Исаев оказывается втянут в кровавые политические игры действующей власти.
- Неудачники мстят талантам. Скряги - щедрым. Глупцы – умным. Уроды – красивым. Лентяи – тем, кто наделен инициативой, смелостью и сметкой. Однако мир устроен так, что порой умный становится злейшим врагом умного – ревность, соперничество; щедрый – щедрого; сметливый – сметливого (конкуренция, несовместимость характеров); талант вступает в борьбу с талантом – порой это следствие продуманной провокации, никто еще не отменил римское «разделяй и влавствуй» - союз талантов опасен властям предержащим; порой, впрочем, за этим стоят разность идейных позиций, комплексы, влияние жены (мужа, матери, брата); воистину именно благими намерениями устлана дорога в ад.
- Реферат был их самым любимым словом – турнир идей; пусть победит умнейший – не сильнейший, ум мощнее силы, ибо не преходящ, а постоянен…
- Страх не прощают, за унижение страхом мстят… И не просто, а кровью…
Кульминацией романа становится внутренний кризис Штирлица. Юлиан Семенов пишет:
«Он все больше ощущал, что его, прежнего, нет уже; пуст; если что и осталось, то лишь одно – отчаяние. Оно было безмерным и величавым, как огромный океан в минуты полного штиля. Он запрещал себенарушать этот океан отчаяния вопросами и ответами, он знал, что не сможет ответить ни на один вопрос; он не чувствовал в себе сил, воли и гнева, хотя именно гнев сокрыт в подоплеке отчаяния – затаенный, холодный, лишенный логики и чувства, чреватый таким взрывом, который непредсказуем так же, как и неотвратим…»
Этот отрывок — не просто описание эмоций героя.

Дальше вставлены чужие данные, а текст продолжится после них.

Lemma siftup_loop_ok fuel : ∀ s h pos,
  su_inv s h pos → length h ≤ pos + fuel →
  ∀ x, sd_inv s (siftup_loop fuel h pos).1 (siftup_loop fuel h pos).2 x.
Proof.
  induction fuel as [|fuel IH]; intros s h pos Hi Hf x; cbn [siftup_loop].
  - pose proof (su_range _ _ _ Hi). lia.
  - destruct (Nat.ltb_spec (2 * pos + 1) (length h)) as [Hl|Hl]; [|by apply su_leaf].
    pose proof (small_child_spec h pos ltac:(lia)) as (Hc & Hp & Hm).
    change (if _ && _ then _ else _) with (small_child h pos).
    apply IH; [by apply su_step|]. rewrite length_insert. pose proof (par_lt (small_child h pos) ltac:(lia)). lia.
Qed.

Lemma siftup_ok s h : s < length h → heap_from (S s) h → heap_from s (siftup h s).
Proof.
  intros Hs Hh. unfold siftup.
  assert (Hi : su_inv s h s).
  { split; [done|constructor|..]; [|lia]. intros i ????. apply Hh; [lia|done]. }
  pose proof (siftup_loop_ok (length h) s h s Hi ltac:(lia) (h !!! s)) as Hd.
  destruct (siftup_loop (length h) h s) as [g p]. simpl in Hd.
  apply siftdown_ok. rewrite list_lookup_total_insert_eq; [by apply sd_insert|]. by destruct Hd.
Qed.

(** ** The elements are kept *)

Lemma insert_cons_perm h i x : i < length h → h !!! i :: <[i := x]> h ≡ₚ x :: h.
Proof.
  intros Hi. destruct (lookup_lt_is_Some_2 h i Hi) as [y Hy].
  rewrite (list_lookup_total_correct _ _ _ Hy), insert_take_drop by done.
  rewrite <- (take_drop_middle h i y Hy) at 3. solve_Permutation.
Qed.

(** Filling the hole [i] from [j] and putting [x] in [j]. *)
Lemma move_hole h i j x :
  i < length h → j < length h → i ≠ j → <[j := x]> (<[i := h !!! j]> h) ≡ₚ <[i := x]> h.
Proof.
  intros Hi Hj Hij.
  pose proof (insert_cons_perm h i (h !!! j) Hi) as Hm1.
  pose proof (insert_cons_perm h i x Hi) as Hm2.
  pose proof (insert_cons_perm (<[i := h !!! j]> h) j x) as Hm3.
  rewrite length_insert, list_lookup_total_insert_ne in Hm3 by done. specialize (Hm3 Hj).
  apply (Permutation_app_inv_l [h !!! i; h !!! j]). simpl.
  rewrite Hm3. etrans; [apply perm_swap|]. rewrite Hm1. etrans; [apply perm_swap|]. rewrite <- Hm2. apply perm_swap.
Qed.

Lemma siftdown_loop_perm fuel : ∀ h s pos x,
  pos < length h → siftdown_loop fuel h s pos x ≡ₚ <[pos := x]> h.
Proof.
  induction fuel as [|fuel IH]; intros h s pos x Hp; simpl; [done|].
  destruct (Nat.ltb_spec s pos); [|done]. destruct (lt x (h !!! par pos)); [|done].
  pose proof (par_lt pos ltac:(lia)). rewrite IH by (rewrite length_insert; lia). apply move_hole; lia.
Qed.

Lemma siftdown_perm h s pos : pos < length h → siftdown h s pos ≡ₚ h.
Proof.
  intros Hp. unfold siftdown. rewrite siftdown_loop_perm by done.
  apply reflexive_eq, list_insert_id. by apply list_lookup_lookup_total_lt.
Qed.

Lemma siftup_loop_perm fuel : ∀ h pos x,
  pos < length h →
  (siftup_loop fuel h pos).2 < length (siftup_loop fuel h pos).1 ∧
  <[(siftup_loop fuel h pos).2 := x]> (siftup_loop fuel h pos).1 ≡ₚ <[pos := x]> h.
Proof.
  induction fuel as [|fuel IH]; intros h pos x Hp; cbn [siftup_loop]; [done|].
  destruct (Nat.ltb_spec (2 * pos + 1) (length h)) as [Hl|Hl]; [|done].
  pose proof (small_child_spec h pos ltac:(lia)) as (Hc & Hpc & _).
  change (if _ && _ then _ else _) with (small_child h pos).
  pose proof (par_lt (small_child h pos) ltac:(lia)).
  destruct (IH (<[pos := h !!! small_child h pos]> h) (small_child h pos) x) as [IH1 IH2];
    [rewrite length_insert; lia|]. split; [done|]. rewrite IH2. apply move_hole; lia.
Qed.

Lemma siftup_perm h s : s < length h → siftup h s ≡ₚ h.
Proof.
  intros Hs. unfold siftup. destruct (siftup_loop_perm (length h) h s (h !!! s) Hs) as [Hl Hp].
  destruct (siftup_loop (length h) h s) as [g p]. simpl in *.
  rewrite siftdown_perm by (by rewrite length_insert). rewrite Hp.
  apply reflexive_eq, list_insert_id. by apply list_lookup_lookup_total_lt.
Qed.

(** ** The operations *)

Definition heap h : Prop := heap_from 0 h.

Lemma heap_nil : heap [].
Proof. intros i _ Hi. simpl in Hi. lia. Qed.

Lemma heap_min h i : heap h → i < length h → le (h !!! 0) (h !!! i).
Proof.
  intros Hh. induction i as [i IH] using (well_founded_induction lt_wf). intros Hi.
  destruct (decide (i = 0)) as [->|Hne]; [apply le_refl|]. pose proof (par_lt i ltac:(lia)).
  apply le_trans with (h !!! par i); [apply IH; lia|apply Hh; lia].
Qed.

Lemma heap_min_in h x y : heap (x :: h) → y ∈ h → le x y.
Proof.
  intros Hh [i Hi]%list_elem_of_lookup. pose proof (lookup_lt_Some _ _ _ Hi) as Hl.
  pose proof (heap_min _ (S i) Hh ltac:(simpl; lia)) as Hm. simpl in Hm.
  by rewrite (list_lookup_total_correct _ _ _ Hi) in Hm.
Qed.

Lemma heappush_ok h x : heap h → heap (heappush h x).
Proof.
  intros Hh. apply siftdown_ok. split; rewrite ?length_app; simpl; [lia|apply subtree_0|..].
  - intros i _ Hi Hne _. pose proof (par_lt i ltac:(lia)). rewrite !lookup_total_app_l by lia. apply Hh; lia.
  - intros c _ Hc Hp. pose proof (par_lt c ltac:(lia)). lia.
  - intros c Hc Hp. pose proof (par_lt c ltac:(lia)). lia.
Qed.

Lemma heappush_perm h x : heappush h x ≡ₚ x :: h.
Proof.
  unfold heappush. rewrite siftdown_perm by (rewrite length_app; simpl; lia). solve_Permutation.
Qed.

Lemma heapify_loop n : ∀ h,
  n ≤ length h → heap_from n h →
  heap (foldl siftup h (reverse (seq 0 n))) ∧ foldl siftup h (reverse (seq 0 n)) ≡ₚ h.
Proof.
  induction n as [|n IH]; intros h Hn Hh; [done|].
  rewrite seq_S, reverse_snoc. simpl. pose proof (siftup_perm h n Hn) as Hp.
  destruct (IH (siftup h n)) as [IH1 IH2]; [rewrite Hp; lia|by apply siftup_ok|].
  split; [done|]. by rewrite IH2.
Qed.

Lemma heapify_ok h : heap (heapify h) ∧ heapify h ≡ₚ h.
Proof.
  pose proof (Nat.div_mod (length h) 2 ltac:(lia)). pose proof (Nat.mod_upper_bound (length h) 2 ltac:(lia)).
  apply heapify_loop; [lia|]. intros i Hs Hi. destruct (par_spec i); lia.
Qed.

Lemma heappop_ok h :
  heap h →
  match heappop h with
  | None => h = []
  | Some (x, h') => heap h' ∧ h ≡ₚ x :: h' ∧ head h = Some x ∧ ∀ y, y ∈ h' → le x y
  end.
Proof.
  intros Hh. unfold heappop. destruct h as [|r h _] using rev_ind; [done|].
  rewrite List.rev_app_distr. simpl. rewrite length_app. simpl. replace (length h + 1 - 1) with (length h) by lia.
  rewrite take_app_length. destruct h as [|x h]; [split_and!; [apply heap_nil|done..|set_solver]|].
  change (<[0 := r]> (x :: h)) with (r :: h).
  assert (Hp : siftup (r :: h) 0 ≡ₚ r :: h) by (apply siftup_perm; simpl; lia).
  split_and!; [| |done|].
  - apply siftup_ok; [simpl; lia|]. intros i Hs Hi. pose proof (par_lt i ltac:(lia)). simpl in Hi.
    assert (Hi' : le ((x :: h ++ [r]) !!! par i) ((x :: h ++ [r]) !!! i)).
    { apply Hh; [lia|]. simpl. rewrite length_app. simpl. lia. }
    destruct i as [|i]; [lia|]. destruct (par (S i)) as [|p]; [lia|].
    change (le ((h ++ [r]) !!! p) ((h ++ [r]) !!! i)) in Hi'. change (le (h !!! p) (h !!! i)).
    by rewrite !lookup_total_app_l in Hi' by lia.
  - rewrite Hp. solve_Permutation.
  - intros y Hy. rewrite Hp in Hy. apply (heap_min_in (h ++ [r])); [exact Hh|]. set_solver.
Qed.

(** Popping until the heap is empty yields all items in order. *)
Lemma drain_ok fuel : ∀ h,
  heap h → length h ≤ fuel → StronglySorted le (drain fuel h) ∧ drain fuel h ≡ₚ h.
Proof.
  induction fuel as [|fuel IH]; intros h Hh Hf; simpl.
  - destruct h; [|simpl in Hf; lia]. split; [constructor|done].
  - pose proof (heappop_ok h Hh) as Hp. destruct (heappop h) as [[x h']|]; [|subst; split; [constructor|done]].
    destruct Hp as (Hh' & Hp & _ & Hmin). rewrite Hp in Hf. simpl in Hf.
    destruct (IH h' Hh' ltac:(lia)) as [Hs Hd]. split; [|by rewrite Hp, Hd].
    constructor; [done|]. apply Forall_forall. intros y Hy. apply Hmin. by rewrite <- Hd.
Qed.
End HeapProofs.
(** C24: A request queue of either policy implements the same list machine.  For every
    sequence of calls on a fresh queue, the results and the exceptions are those of the
    calls on a list, iteration yields that list, and the policy only decides where a
    request is put: at the end, or with the priority policy before the first request it
    precedes, so that the list stays in the order of [Request.__lt__]. *)
Theorem request_queue_refines_list obj (obj_id : ∀ r, object_id (obj r) = r) p cs :
  let '(os, q) := run_queue (H := request_queue_ops obj) cs (create_request_queue p) in
  let '(os', l) := run_list (policy_place obj p) (policy_front obj p) cs [] in
  os = os' ∧ queue_iter (QueueOps := request_queue_ops obj) q = l ∧
  (p = PRIORITY → StronglySorted (λ a b, request_lt (obj b) (obj a) = false) l).
Proof.
  destruct (run_queue_dispatch obj cs) as [Hf Hp]. destruct p; simpl.
  - rewrite Hf. destruct (run_queue_refines (H0 := fcfs_laws) cs (Fcfs.mkFcfs []) I) as [_ He].
    simpl in He. destruct (run_queue cs (Fcfs.mkFcfs [])) as [os q]. simpl in He. rewrite <- He. done.
  - rewrite Hp.
    destruct (run_queue_refines (H0 := priority_laws obj obj_id) cs (Priority.mkPriority [])) as [_ He];
      [apply priority_wf_nil|].
    pose proof (run_list_sorted obj obj_id cs [] ltac:(constructor)) as Hs. simpl in He.
    change (queue_iter (Priority.mkPriority [])) with (@nil req_ref) in He.
    destruct (run_queue (H := priority_ops obj) cs (Priority.mkPriority [])) as [os q]. simpl in He.
    unfold Priority.queue_iter in He at 2. simpl in He. rewrite <- He in *. done.
Qed.

(** Requests of two priorities, in the order of their identities. *)
Definition queue_request (r : req_ref) : Request :=
  mkRequest "r" 0 (r `mod` 2) None None None None 0 WAITING [] None 1 (Some [1]) None ∅ 1 [] [1] 0 false []
    0 None [] false 0 None [] false false None None 0 r.

Lemma request_queue_refines_list_witness :
  let cs := [Add 3; Add 2; Add 5; Add 4; RemoveAll [2]; Pop; Remove 9; PrependAll [8; 1]; Iter] in
  (run_queue (H := request_queue_ops queue_request) cs (create_request_queue PRIORITY)).1 =
    [Ok OUnit; Ok OUnit; Ok OUnit; Ok OUnit; Ok OUnit; Ok (OReq 4); Raise ValueError; Ok OUnit;
     Ok (OIter [8; 1; 3; 5])] ∧
  (run_queue (H := request_queue_ops queue_request) cs (create_request_queue FCFS)).1 =
    [Ok OUnit; Ok OUnit; Ok OUnit; Ok OUnit; Ok OUnit; Ok (OReq 3); Raise ValueError; Ok OUnit;
     Ok (OIter [1; 8; 5; 4])].
Proof.
  split.
  - pose proof (request_queue_refines_list queue_request ltac:(done) PRIORITY
      [Add 3; Add 2; Add 5; Add 4; RemoveAll [2]; Pop; Remove 9; PrependAll [8; 1]; Iter]) as H.
    vm_compute in H. vm_compute. exact (proj1 H).
  - pose proof (request_queue_refines_list queue_request ltac:(done) FCFS
      [Add 3; Add 2; Add 5; Add 4; RemoveAll [2]; Pop; Remove 9; PrependAll [8; 1]; Iter]) as H.
    vm_compute in H. vm_compute. exact (proj1 H).
Defined.
(** Of the sampled tokens [toks] the request keeps [kept]: all of them if it must not stop
    after any of them, and else those up to the first after which it must. *)
Definition cut_at_stop (max_model_len : Z) (q : Request) (toks kept : list Z) (stopped : bool) : Prop :=
  ∃ rest, toks = kept ++ rest ∧ (stopped = false → rest = []) ∧ (stopped = true → kept ≠ []) ∧
    ∀ l l', kept = l ++ l' → l ≠ [] → due max_model_len q l ↔ l' = [] ∧ stopped = true.

Lemma cut_none mml q : cut_at_stop mml q [] [] false.
Proof. exists []. split_and!; try done. intros l l' Hl. symmetry in Hl. by apply app_nil in Hl as [-> _]. Qed.
Lemma cut_nil mml q kept b : cut_at_stop mml q [] kept b → kept = [] ∧ b = false.
Proof.
  intros (rest & Hk & _ & Hne & _). symmetry in Hk. apply app_nil in Hk as [-> _]. split; [done|]. destruct b; [|done]. by destruct Hne.
Qed.
Lemma cut_kept mml q toks kept : cut_at_stop mml q toks kept false → kept = toks.
Proof. intros (rest & -> & Hr & _). by rewrite (Hr eq_refl), app_nil_r. Qed.
Lemma cut_same mml q q' toks kept b :
  sampling_params q' = sampling_params q → max_tokens q' = max_tokens q → num_tokens q' = num_tokens q →
  _output_token_ids q' = _output_token_ids q → cut_at_stop mml q toks kept b → cut_at_stop mml q' toks kept b.
Proof. intros Hs Hm Hn Ho. unfold cut_at_stop, due. by rewrite Hs, Hm, Hn, Ho. Qed.

(** [check_stop] raises nothing after a token was appended; it answers [True] exactly
    when the request must stop, and then finishes it, and changes nothing when it answers
    [False]. *)
Lemma check_stop_spec sp mml r t :
  generating sp r → last (_output_token_ids r) = Some t →
  ∃ (b : bool) st sr, check_stop mml r = (Ok b, if b then set_stop_reason sr (set_status st r) else r) ∧
    (b = true ↔ stop_due sp mml (max_tokens r) (num_tokens r) (_output_token_ids r)) ∧
    (b = true → status_is_finished st = true ∧ sp_min_tokens sp ≤ num_output_tokens r) ∧
    (b = false → num_output_tokens r < max_tokens r ∧
       (sp_min_tokens sp ≤ num_output_tokens r → num_tokens r < mml)).
Proof.
  intros [Hpp Hsp Hmin] Hlast. pose proof Hlast as [l Hl]%last_Some.
  assert (Hg : py_get (_output_token_ids r) (-1) = Some t) by (rewrite Hl; apply py_get_last).
  assert (Hdue : stop_due sp mml (max_tokens r) (num_tokens r) (_output_token_ids r) ↔ sp_min_tokens sp ≤ num_output_tokens r ∧
    (sp_eos_token_id sp = Some t ∨ t ∈ default [] (sp_stop_token_ids sp) ∨ mml ≤ num_tokens r ∨ max_tokens r ≤ num_output_tokens r ∨
     ∃ params, sp_repetition_detection sp = Some params ∧ repeats (_output_token_ids r) params)).
  { unfold stop_due. rewrite Hlast. naive_solver. }
  unfold check_stop, mbind, M_bind, gets, or_raise.
  rewrite Hpp. simpl. rewrite Hsp. unfold id. simpl.
  destruct (Z.ltb_spec (num_output_tokens r) (sp_min_tokens sp)) as [Hlt|Hge].
  { exists false, WAITING, None. split; [done|]. split; [rewrite Hdue; split; [done|lia]|]. split; [done|]. lia. }
  rewrite Hg. simpl. case_bool_decide as Heos.
  { exists true, FINISHED_STOPPED, (stop_reason r). rewrite <- set_status_only. rewrite Hdue. by split_and!; try (split; auto). }
  case_bool_decide as Hstop.
  { exists true, FINISHED_STOPPED, (Some (StopToken t)). rewrite Hdue. by split_and!; try (split; auto). }
  destruct (Z.leb_spec mml (num_tokens r)) as [Hm|Hm]; simpl.
  { exists true, FINISHED_LENGTH_CAPPED, (stop_reason r). rewrite <- set_status_only. rewrite Hdue. by split_and!; try (split; auto). }
  destruct (Z.leb_spec (max_tokens r) (num_output_tokens r)) as [Ho|Ho]; simpl.
  { exists true, FINISHED_LENGTH_CAPPED, (stop_reason r). rewrite <- set_status_only. rewrite Hdue. by split_and!; try (split; auto 6). }
  assert (Hrep : stop_due sp mml (max_tokens r) (num_tokens r) (_output_token_ids r) ↔
    ∃ params, sp_repetition_detection sp = Some params ∧ repeats (_output_token_ids r) params).
  { rewrite Hdue. split; [|auto 8]. intros [_ [?|[?|[?|[?|?]]]]]; try lia; done. }
  destruct (sp_repetition_detection sp) as [params|].
  2: { exists false, WAITING, None. rewrite Hrep. split_and!; try done. split; [done|]. by intros (? & ? & _). }
  destruct (check_sequence_repetition_spec (_output_token_ids r) params) as (b & -> & Hb).
  assert (Hrep' : stop_due sp mml (max_tokens r) (num_tokens r) (_output_token_ids r) ↔ b = true) by (rewrite Hrep, Hb; unfold repeats; naive_solver).
  destruct b; [|by exists false, WAITING, None; rewrite Hrep'].
  by exists true, FINISHED_REPETITION, (Some (StopString "repetition_detected")); rewrite Hrep'.
Qed.

(** ** The block hasher never raises *)

#[local] Abbreviation set_memo := set_prompt_embeds_per_block_hashes.
#[local] Abbreviation memo := _prompt_embeds_per_block_hashes.

Lemma mm_keys_loop_idx fs s e : ∀ i ks, i ≤ (mm_keys_loop fs s e i ks).2.
Proof.
  induction fs as [|f fs IH]; intros i ks; simpl; [lia|].
  repeat case_match; simpl; try lia; (etrans; [|apply IH]; lia).
Qed.

Section HasherTotal.
Context (sha256 : list bytes → bytes) (hash_function : bytes * list Z * option (list ExtraKey) → bytes).
Context (NONE_HASH : bytes).

Lemma gen_mm_total r s e i : -1 ≤ i → ∃ p, _gen_mm_extra_hash_keys r s e i = Ok p ∧ -1 ≤ p.2.
Proof.
  intros Hi. unfold _gen_mm_extra_hash_keys. destruct (List.rev (mm_features r)) as [|f fs] eqn:Hf; [by eexists|].
  destruct (_ <=? s); [by eexists|].
  assert (1 ≤ len (mm_features r)).
  { unfold len. rewrite <- (rev_involutive (mm_features r)), Hf, length_rev. simpl. lia. }
  rewrite (proj2 (Z.ltb_ge (len (mm_features r)) (- i))) by lia. rewrite andb_false_r.
  eexists. split; [done|]. etrans; [|apply mm_keys_loop_idx]. destruct (Z.ltb_spec i 0); lia.
Qed.

Lemma hasher_keys_total s e i r :
  -1 ≤ i → wp (generate_block_hash_extra_keys sha256 s e i) (λ p r', -1 ≤ p.2 ∧ ∃ m, r' = set_memo m r) r.
Proof.
  intros Hi. unfold generate_block_hash_extra_keys. apply wp_bind, wp_gets. unfold id.
  destruct (gen_mm_total r s e i Hi) as ([ks j] & -> & Hj). simpl in Hj. apply wp_bind.
  apply wp_mono with (λ _ r', ∃ m, r' = set_memo m r).
  - unfold _gen_prompt_embeds_extra_hash_keys. apply wp_bind, wp_gets.
    assert (Hr : ∃ m, r = set_memo m r) by (exists (memo r); by destruct r).
    destruct (prompt_embeds r) as [rows|]; [|by apply wp_ret].
    apply wp_bind, wp_gets. destruct (_ !! _); [by apply wp_ret|]. apply wp_bind, wp_modify, wp_ret. by eexists.
  - intros ps r' [m ->]. destruct (_ ++ _ ++ _ ++ _); apply wp_ret; (split; [done|by eexists]).
Qed.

Это философское размышление о природе отчаяния, которое становится единственным спутником человека, потерявшего веру в справедливость и смысл.
Почему «Отчаяние» актуально сегодня?
Роман Юлиана Семенова — это не просто исторический эпос. Это зеркало, в котором отражаются проблемы, актуальные и сегодня: конфликт личности и системы, цена принципов и трагедия тех, кто оказывается заложником обстоятельств.
«Отчаяние» — это книга, которая заставляет задуматься о том, что остаётся с человеком, когда рушатся все его идеалы. И, возможно, именно в этом её главная сила.
Если вы ещё не читали «Отчаяние», самое время открыть эту книгу и погрузиться в мир, где каждый герой ищет ответы на вопросы, которые остаются без ответа.